(* ===== verification/_CoqProject ===== *)
-Q . S2P
Prelude.v
Bytes.v
Sha256.v
GoSort.v
GoJson.v
GoText.v
Decimals.v
Kube.v
Fixtures.v
Normalize.v
NormalizeV2.v
Hash.v
Surface.v
Identity.v
Registry.v
Verify.v
Domains.v
Golden.v
Signer.v
Client.v
Abi.v
Validate.v
WorkQueue.v
Publisher.v
PublisherSteps.v
Controller.v
VerifyCmd.v
EndToEnd.v
System.v
Cmd.v
VerifyMain.v
Deployed.v
Fleet.v
Recovery.v
PublisherV2.v
PublisherV2Inv.v
PublisherV2Turn.v
PublisherV2World.v
Shutdown.v
PublisherV2Live.v
NodeV2.v
LifetimeV2.v
SystemV2.v
OnceV2.v
NonceV2.v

**********

■ **ASSIGNMENT**
Retype every line above with nothing changed.

■ **SOLUTION**
(* ===== verification/_CoqProject ===== *)
-Q . S2P
Prelude.v
Bytes.v
Sha256.v
GoSort.v
GoJson.v
GoText.v
Decimals.v
Kube.v
Fixtures.v
Normalize.v
NormalizeV2.v
Hash.v
Surface.v
Identity.v
Registry.v
Verify.v
Domains.v
Golden.v
Signer.v
Client.v
Abi.v
Validate.v
WorkQueue.v
Publisher.v
PublisherSteps.v
Controller.v
VerifyCmd.v
EndToEnd.v
System.v
Cmd.v
VerifyMain.v
Deployed.v
Fleet.v
Recovery.v
PublisherV2.v
PublisherV2Inv.v
PublisherV2Turn.v
PublisherV2World.v
Shutdown.v
PublisherV2Live.v
NodeV2.v
LifetimeV2.v
SystemV2.v
OnceV2.v
NonceV2.v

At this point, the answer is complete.